Tyrosine hydroxylase and dopamine transporter expression in residual dopaminergic neurons: potential contributors to spontaneous recovery from experimental Parkinsonism.

Abstract

1-Methyl-4-phenyl-1,2,3,6-tetrahyrdropyridine (MPTP)-exposed cats develop severe Parkinsonism that spontaneously resolves in 4-6 weeks. The present study examined the extent to which compensatory changes in tyrosine hydroxylase (TH) and dopamine transporter (DAT) gene and protein expression may underlie this behavioral recovery. In normal cats, TH and DAT protein levels were higher in the dorsal vs. ventral striatum. Expression of DAT and TH mRNA was higher in substantia nigra pars compacta (SNc) than in the ventral tegmental area (VTA). In symptomatic parkinsonian animals, DAT and TH protein levels were significantly decreased in all striatal areas studied. TH and DAT mRNA expression in residual SNc neurons were decreased a mean 32% and 38%, respectively.
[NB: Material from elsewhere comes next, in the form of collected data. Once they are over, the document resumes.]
(* ===== verification/_CoqProject ===== *)
-Q . S2P
Prelude.v
Lts.v
GoLib.v
Protocol.v
ProtocolFacts.v
PubSub.v
Bus.v
Store.v
Db.v
Spec.v
Refine.v
Expiry.v
History.v
Concurrent.v
Cmd.v
CmdFacts.v
CmdSpec.v
CmdTypes.v
CmdExpire.v
Replay.v
Aof.v
AofFacts.v
Snapshot.v
Compaction.v
LiveSnapshot.v
Replication.v
Server.v
Wire.v
ServerFacts.v
Locks.v
Leaks.v
Delivery.v
Lifecycle.v
Metrics.v
Main.v
Feed.v
WritePath.v
WritePathFacts.v
Progress.v
Liveness.v
Recovery.v
TornTail.v
Deadlines.v
CrashLog.v
CrashPoints.v
Convergence.v
Streams.v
DAT gene expression in residual VTA neurons in symptomatic animals was decreased 30% whereas TH gene expression was unaffected. In spontaneously recovered cats, TH protein levels were significantly higher than the levels in symptomatic cats only in the ventral striatum, whereas no increase in DAT protein levels were observed in any striatal area. Residual neurons in most ventral mesencephalic regions of recovered cats had increased TH mRNA expression but not increased DAT gene expression, compared with symptomatic animals. Thus, increased TH protein and mRNA and suppression of DAT protein and mRNA expression in the striatum and ventral mesencephalon were associated with functional recovery from MPTP-induced parkinsonism.